With respect to our original objectives, our results obtained with the use of multi-center cross-validation allow concluding that the designed model is able to provide similar performance on PET images from different institutions and is robust to variations in scanner types, reconstruction algorithms, and post-processing methods. In addition, it allows for fully automated delineation of the tumor uptake without the need to exclude the bladder uptake, either manually or through the incorporation of additional prior information or constraints.

Conclusion

In this work, we trained a modified U-Net model for fully automatic tumor uptake delineation in PET images in a multi-center context, without the need for additional anatomical information or prior constraints. The ability of the proposed model to learn and perform well for this task was demonstrated in PET images of 232 patients collected from five institutions. The ground-truth labels for all patients were generated by experts with the use of a semi-automated algorithm, to reduce observer-related variability and to avoid relying on manual delineations. We presented a versatile pipeline that includes appropriate data preprocessing and augmentation, design of the model architecture beyond the standard U-Net model, and an optimized training procedure. We mimicked a typical clinical scenario and conducted all experiments in a multi-center context. The designed model obtained good average accuracy for all considered institutions with very small standard deviation (DSC of 0.80 ± 0.03) without requiring any change in the pipeline. It slightly improved accuracy over the standard U-Net model, although both approaches provided good results and largely outperformed the fixed threshold approach.
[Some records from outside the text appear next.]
(** The classification [find_code_and_classification] returns, when it is
    not empty, is group 1 of a match of the classification pattern. *)
Lemma find_classification cre pbv code cls idx t :
  find_code_and_classification cre pbv = Ok (code, cls, idx) ->
  or_none cls = Some t ->
  exists m, re_search cre pbv = Some m /\ group m 1 = Some t.
Proof.
  unfold find_code_and_classification. intros H Ht.
  destruct (re_search cre pbv) as [m |] eqn:E.
  - exists m. split; [reflexivity |].
    destruct (truthy (group m 1)) eqn:T; cbn [negb] in H.
    + cbn [attr bind] in H.
      destruct (re_search code_re _) in H; inversion H; subst;
        unfold or_none in Ht; rewrite T in Ht; exact Ht.
    + destruct (re_search code_re pbv) in H; cbn [bind] in H; inversion H; subst;
        unfold or_none in Ht; rewrite T in Ht; discriminate.
  - cbn [truthy negb] in H.
    destruct (re_search code_re pbv) in H; cbn [bind] in H; inversion H; subst;
      discriminate.
Qed.

End ClassificationField.

(* ===================================================================== *)
(** * The shape of what the line parsers return                            *)
(* ===================================================================== *)

Section ParserShapes.
Context {U : Unicode}.
Import Re Shared.

Lemma getitem_head A (x : A) (l : list A) : getitem (x :: l) 0 = Ok x.
Proof. reflexivity. Qed.
Lemma empty_authority_example :
  exists fv,
    extract_features lenient_ip_address "example.com/path" = inr fv
    /\ Dict.get fv "domain_length" = inr 0%Z
    /\ Dict.get fv "num_dots" = inr 0%Z
    /\ Dict.get fv "num_hyphens" = inr 0%Z
    /\ Dict.get fv "num_subdomains" = inr (-1)%Z
    /\ Dict.get fv "has_ip_address" = inr 0%Z
    /\ Dict.get fv "is_shortened" = inr 0%Z
    /\ Dict.get fv "has_suspicious_tld" = inr 0%Z.
Proof.
  eapply (empty_authority_features lenient_ip_address "example.com/path").
  - vm_compute. reflexivity.
  - reflexivity.
Defined.

Lemma unbalanced_bracket_example :
  extract_features lenient_ip_address "http://[" = inl (ValueError "Invalid IPv6 URL")
  /\ forall (w : World) (m : TrainedModel),
       artifacts w "phishing_model.pkl" = Some m ->
       fst (predict_URL lenient_ip_address "http://[" w)
       = inl (ValueError "Invalid IPv6 URL").
Proof.
  apply (proj1 (proj2 (extract_features_fails_only_with_parser
                         lenient_ip_address))
           "http://[" (ValueError "Invalid IPv6 URL")).
  vm_compute. reflexivity.
Defined.

Lemma confidence_example :
  exists confidence : Q,
    fst (predict_URL lenient_ip_address "http://example.com" serving_world)
    = inr (1%Z, confidence)
    /\ (confidence == 100 * Qmax (1 # 4) (3 # 4))%Q
    /\ (50 <= confidence <= 100)%Q.
Proof.
  eapply (confidence_between_50_and_100 lenient_ip_address
            "http://example.com" serving_world sample_model).
  - reflexivity.
  - vm_compute. reflexivity.
  - vm_compute. reflexivity.
  - vm_compute. reflexivity.
  - unfold binary_distribution. repeat split; vm_compute; congruence.
Defined.

(** The empty string is not rejected: the extractor returns a vector and the
    predictor a label. *)
Lemma empty_url_is_not_rejected :
  ~ (exists e, extract_features lenient_ip_address "" = inl e)
  /\ ~ (exists e,
          fst (predict_URL lenient_ip_address "" serving_world) = inl e).
Proof.
  split; intros [e H]; vm_compute in H; discriminate.
Qed.

(** Two requests, two loads. *)
Lemma two_requests_load_twice :
  ~ (loads (trace (serve lenient_ip_address
                     ["http://example.com"; "https://bit.ly/abc123"]
                     serving_world)) <= 1)%nat.
Proof.
  vm_compute. lia.
Qed.

(** [soap.beep://example.com]: the first dot sits in the scheme, no ["//"]
    precedes it, and the authority is [example.com]. *)
Lemma dotted_scheme_has_authority :
  no_double_slash_before_first_dot "soap.beep://example.com" = true
  /\ exists fv,
       extract_features lenient_ip_address "soap.beep://example.com" = inr fv
       /\ Dict.get fv "domain_length" = inr 11%Z
       /\ Dict.get fv "num_dots" = inr 1%Z
       /\ Dict.get fv "num_subdomains" = inr 0%Z.
Proof.
  split; [reflexivity |].
  eexists. split; [vm_compute; reflexivity |]. repeat split; reflexivity.
Qed.

(** * Further properties of the code *)

(** ** Counting characters *)

Lemma count_if_app (f : ascii -> bool) (s t : string) :
  PyStr.count_if f (s ++ t) = (PyStr.count_if f s + PyStr.count_if f t)%Z.
Proof.
  induction s as [| c s IH]; simpl; [reflexivity |]. rewrite IH. lia.
Qed.

Lemma count_if_nonneg (f : ascii -> bool) (s : string) :
  (0 <= PyStr.count_if f s)%Z.
Proof.
  induction s as [| c s IH]; simpl; [lia |]. destruct (f c); lia.
Qed.

Lemma len_app (s t : string) : PyStr.len (s ++ t) = (PyStr.len s + PyStr.len t)%Z.
Proof.
  unfold PyStr.len. induction s as [| c s IH]; simpl String.length; [lia |].
  rewrite !Nat2Z.inj_succ. lia.
Qed.
Lemma steady_handleEvent p errorCode bytesTransferred buffer :
  steady (WatchPoint_handleEvent os p errorCode bytesTransferred buffer).
Proof.
  pose proof steady_listen. pose proof steady_handle_records.
  unfold WatchPoint_handleEvent, Server_reportEvent. steady.
Qed.

Lemma steady_requestTermination : steady (Server_requestTermination os).
Proof. pose proof steady_close. unfold Server_requestTermination. steady. Qed.

Lemma steady_call routine : steady (call os routine).
Proof.
  destruct routine; cbn [call].
  - apply steady_listen.
  - apply steady_requestTermination.
  - apply steady_handleEvent.
Qed.

Lemma steady_queue q : steady (for_each q (call os)).
Proof. apply steady_for_each, steady_call. Qed.

End Steady.

(** ** The caller's side: queueing, waiting, joining *)

Lemma QueueUserAPC_alive routine s :
  watcherThread s = InSleepEx ->
  QueueUserAPC routine s =
  Ret true (add_trace [E_QueueUserAPC routine true]
              (upd_apcQueue (apcQueue s ++ [routine]) s)).
Proof.
  intros H. unfold QueueUserAPC, get, bind at 1. rewrite H. reflexivity.
Qed.

Lemma QueueUserAPC_dead routine s :
  watcherThread s <> InSleepEx ->
  QueueUserAPC routine s = Ret false (add_trace [E_QueueUserAPC routine false] s).
Proof.
  intros H. unfold QueueUserAPC, get, bind at 1.
  destruct (watcherThread s); try reflexivity. contradiction.
Qed.
Lemma run_session_op_extends (op : SessionOp) (sessions : list LearningSession)
    (i : nat) (s : LearningSession) :
  sessions !! i = Some s ->
  exists s', run_session_op sessions op !! i = Some s'
             /\ session_id s' = session_id s
             /\ iterations s `prefix_of` iterations s'.
Proof.
  intros Hi. destruct op as [uuid now | sessionId iteration]; cbn [run_session_op].
  - cbn [createSession fst]. exists s. split; [| split; [reflexivity | reflexivity]].
    apply lookup_app_l_Some. exact Hi.
  - unfold addIteration.
    destruct (update_found sessionId iteration sessions) as [[sessions' found] |] eqn:E;
      cbn [fst].
    + destruct (update_found_some _ _ _ _ _ E) as (pre & s0 & post & -> & -> & _ & _ & ->).
      destruct (decide (i = List.length pre)) as [-> | Hne].
      * rewrite list_lookup_middle in Hi by reflexivity. injection Hi as <-.
        exists (push_iteration iteration s0).
        rewrite list_lookup_middle by reflexivity.
        split; [reflexivity |]. split; [reflexivity |].
        cbn [push_iteration iterations]. apply prefix_app_r. reflexivity.
      * exists s. split; [| split; reflexivity].
        destruct (decide (i < List.length pre)%nat) as [Hlt | Hge].
        -- rewrite lookup_app_l in * by exact Hlt. exact Hi.
        -- rewrite lookup_app_r in * by lia.
           destruct (i - List.length pre)%nat as [| j] eqn:Ej; [lia |].
           exact Hi.
    + exists s. split; [exact Hi | split; reflexivity].
Qed.

(** X13. The session history is append-only: whatever sessions are
    created and whatever iterations are added afterwards, a session
    keeps its place and its id, and the iterations it had remain, in
    order, at the front of its history. *)
Theorem session_history_append_only (ops : list SessionOp)
    (sessions : list LearningSession) (i : nat) (s : LearningSession)
    (Hstored : sessions !! i = Some s) :
  exists s', run_session_ops ops sessions !! i = Some s'
             /\ session_id s' = session_id s
             /\ iterations s `prefix_of` iterations s'.
Proof.
  revert sessions s Hstored.
  induction ops as [| op ops IH]; intros sessions s Hstored; cbn [run_session_ops fold_left].
  - exists s. split; [exact Hstored | split; reflexivity].
  - destruct (run_session_op_extends op sessions i s Hstored) as (s1 & H1 & Hid1 & Hp1).
    destruct (IH _ _ H1) as (s2 & H2 & Hid2 & Hp2).
    exists s2. split; [exact H2 |]. split; [congruence |].
    etransitivity; eassumption.
Qed.

(** X14. [saveMetrics] keeps the history at 100 snapshots at most: the
    new snapshot is always the last one, and what is kept is the end of
    the old history followed by it. *)
Theorem saveMetrics_bounded (metrics : ScrapingMetrics)
    (allMetrics : list ScrapingMetrics) :
  List.length (saveMetrics metrics allMetrics)
  = Nat.min (S (List.length allMetrics)) 100
  /\ last_or_null (saveMetrics metrics allMetrics) = Some metrics
  /\ exists dropped, allMetrics ++ [metrics] = dropped ++ saveMetrics metrics allMetrics.
Proof.
  unfold saveMetrics. cbv zeta.
  set (l := allMetrics ++ [metrics]).
  assert (Hlen : List.length l = S (List.length allMetrics))
    by (unfold l; rewrite length_app; cbn; lia).
  destruct (100 <? List.length l)%nat eqn:E.
  - apply Nat.ltb_lt in E. split; [rewrite length_skipn; lia |]. split.
    + unfold last_or_null.
      assert (Hskip : skipn (List.length l - 100) l
                      = skipn (List.length l - 100) allMetrics ++ [metrics]).
      { unfold l. rewrite skipn_app.
        replace (List.length (allMetrics ++ [metrics]) - 100 - List.length allMetrics)%nat
          with 0%nat by (rewrite length_app; cbn; lia).
        reflexivity. }
      rewrite Hskip, rev_app_distr. reflexivity.
    + exists (firstn (List.length l - 100) l). symmetry. apply firstn_skipn.
  - apply Nat.ltb_ge in E. split; [lia |]. split.
    + unfold last_or_null, l. rewrite rev_app_distr. reflexivity.
    + exists []. reflexivity.
Qed.

Lemma session_history_append_only_witness :
  exists s s',
    sample_sessions !! 0%nat = Some s
    /\ run_session_ops sample_session_ops sample_sessions !! 0%nat = Some s'
    /\ iterations s = [sample_iteration 1]
    /\ iterations s' = [sample_iteration 1; sample_iteration 2]
    /\ iterations s `prefix_of` iterations s'.
Proof.
  eexists. eexists. split; [reflexivity |]. split; [reflexivity |].
  split; [reflexivity |]. split; [reflexivity |].
  destruct (session_history_append_only sample_session_ops sample_sessions 0 _ eq_refl)
    as (s' & Hs' & _ & Hprefix).
  injection Hs' as <-. exact Hprefix.
Defined.

(** ** Listing the store *)

Lemma insert_by_iteration_perm (x : TrainingExample) (l : list TrainingExample) :
  Permutation (insert_by_iteration x l) (x :: l).
Proof.
  induction l as [| y rest IH]; cbn [insert_by_iteration]; [reflexivity |].
  destruct (learning_iteration x <=? learning_iteration y)%Z; [reflexivity |].
  rewrite IH. apply perm_swap.
Qed.

Lemma sort_by_iteration_perm (l : list TrainingExample) :
  Permutation (sort_by_iteration l) l.
Proof.
  induction l as [| x rest IH]; cbn [sort_by_iteration fold_right]; [reflexivity |].
  rewrite insert_by_iteration_perm. constructor. exact IH.
Qed.

Lemma insert_by_iteration_sorted (x : TrainingExample) (l : list TrainingExample) :
  Sorted by_iteration l -> Sorted by_iteration (insert_by_iteration x l).
Proof.
  induction 1 as [| y rest Hs IH Hhd]; cbn [insert_by_iteration].
  - repeat constructor.
  - destruct (learning_iteration x <=? learning_iteration y)%Z eqn:E.
    + apply Z.leb_le in E. constructor; [constructor; assumption |].
      constructor. exact E.
    + apply Z.leb_gt in E. constructor; [exact IH |].
      destruct rest as [| z rest']; cbn [insert_by_iteration].
      * constructor. unfold by_iteration. lia.
      * destruct (learning_iteration x <=? learning_iteration z)%Z.
        -- constructor. unfold by_iteration. lia.
        -- constructor. inversion Hhd. assumption.
Qed.

Lemma sort_by_iteration_sorted (l : list TrainingExample) :
  Sorted by_iteration (sort_by_iteration l).
Proof.
  induction l as [| x rest IH]; cbn [sort_by_iteration fold_right]; [constructor |].
  apply insert_by_iteration_sorted, IH.
Qed.

Lemma filter_partition_length {A : Type} (f : A -> bool) (l : list A) :
  (List.length (List.filter f l) + List.length (List.filter (fun x => negb (f x)) l)
   = List.length l)%nat.
Proof.
  induction l as [| x rest IH]; [reflexivity |].
  cbn [List.filter]. destruct (f x); cbn [negb List.length]; lia.
Qed.

Lemma stored_values (st : Store) (example : TrainingExample) :
  In example (map snd (map_to_list (examples st)))
  <-> exists k, examples st !! k = Some example.
Proof.
  rewrite in_map_iff. split.
  - intros ([k x] & <- & Hin). exists k.
    apply elem_of_map_to_list, list_elem_of_In, Hin.
  - intros [k Hk]. exists (k, example). split; [reflexivity |].
    apply list_elem_of_In, elem_of_map_to_list, Hk.
Qed.

(** X15. [getValidatedExamples] returns, sorted by learning iteration,
    exactly the stored examples that are validated and pass the
    iteration filter; a filter of 0 is no filter.  Together with
    [getUnvalidatedExamples] it lists every stored example once, so the
    report's total is the number of examples in the store. *)
Theorem store_listing (st : Store) (iteration : option Z)
    (sessions : list LearningSession) (metrics : list ScrapingMetrics) :
  Sorted by_iteration (getValidatedExamples iteration st)
  /\ (forall example,
        In example (getValidatedExamples iteration st)
        <-> (exists k, examples st !! k = Some example)
            /\ is_validated example = true
            /\ iteration_filter iteration example = true)
  /\ (forall example,
        In example (getUnvalidatedExamples st)
        <-> (exists k, examples st !! k = Some example)
            /\ is_validated example = false)
  /\ getValidatedExamples (Some 0%Z) st = getValidatedExamples None st
  /\ total_examples (generateReport st sessions metrics) = size (examples st).
Proof.
  unfold getValidatedExamples, getUnvalidatedExamples.
  split; [apply sort_by_iteration_sorted |]. split; [| split; [| split]].
  - intros example.
    rewrite (Permutation_in' (eq_refl example) (sort_by_iteration_perm _)).
    rewrite filter_In, stored_values, andb_true_iff. tauto.
  - intros example. rewrite filter_In, stored_values, negb_true_iff. tauto.
  - reflexivity.
  - cbn [generateReport total_examples].
    unfold getValidatedExamples, getUnvalidatedExamples.
    rewrite (Permutation_length (sort_by_iteration_perm _)).
    rewrite <- length_map_to_list, <- (length_map snd (map_to_list (examples st))).
    rewrite <- (filter_partition_length is_validated (map snd (map_to_list (examples st)))).
    f_equal. f_equal. apply filter_ext. intros a.
    cbn [iteration_filter]. apply andb_true_r.
Qed.
(** the instances that satisfy the invariant *)
Lemma invariant_instance (x : ScaledInteger) :
  invariant x = true <->
  exists v s, x = instance v s /\ safe v /\ 0 <= s <= MAX_SAFE_INTEGER.
Proof.
  unfold invariant. split.
  - intros H. apply andb_prop in H. destruct H as [H Hl].
    apply andb_prop in H. destruct H as [Hv Hs].
    destruct x as [[v | | |] [s | | |]]; cbn [_value _scale] in *;
      try discriminate.
    exists v, s. split; [reflexivity |].
    apply isSafeInteger_Int in Hv. apply isSafeInteger_Int in Hs.
    apply negb_true_iff in Hl. rewrite lt_Int in Hl. apply Z.ltb_ge in Hl.
    unfold safe in *. split; [exact Hv | lia].
  - intros [v [s [-> [Hv Hs]]]]. unfold instance. cbn [_value _scale].
    rewrite lt_Int.
    replace (isSafeInteger (Int v)) with true
      by (symmetry; apply isSafeInteger_Int, Hv).
    replace (isSafeInteger (Int s)) with true
      by (symmetry; apply isSafeInteger_Int; unfold safe; lia).
    replace (s <? 0) with false by (symmetry; apply Z.ltb_ge; lia).
    reflexivity.
Qed.

(** The checked operations keep the invariant. *)
Lemma parse_invariant (str : string) (x : ScaledInteger) :
  parse str = Ok x -> invariant x = true.
Proof.
  unfold parse. destruct (match_strict str); [| discriminate].
  apply constructor_invariant.
Qed.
The described approach managed to avoid including the bladder uptake in the resulting segmentation without the need for additional anatomical information (for instance using the CT image) or priors such as shape constraints, and can therefore achieve fully automated delineation of the tumor uptake without the need for any user intervention. It can be implemented with minimal modifications to solve a variety of other segmentation tasks in different medical imaging modalities and could facilitate the deployment of fully automated radiomics pipelines.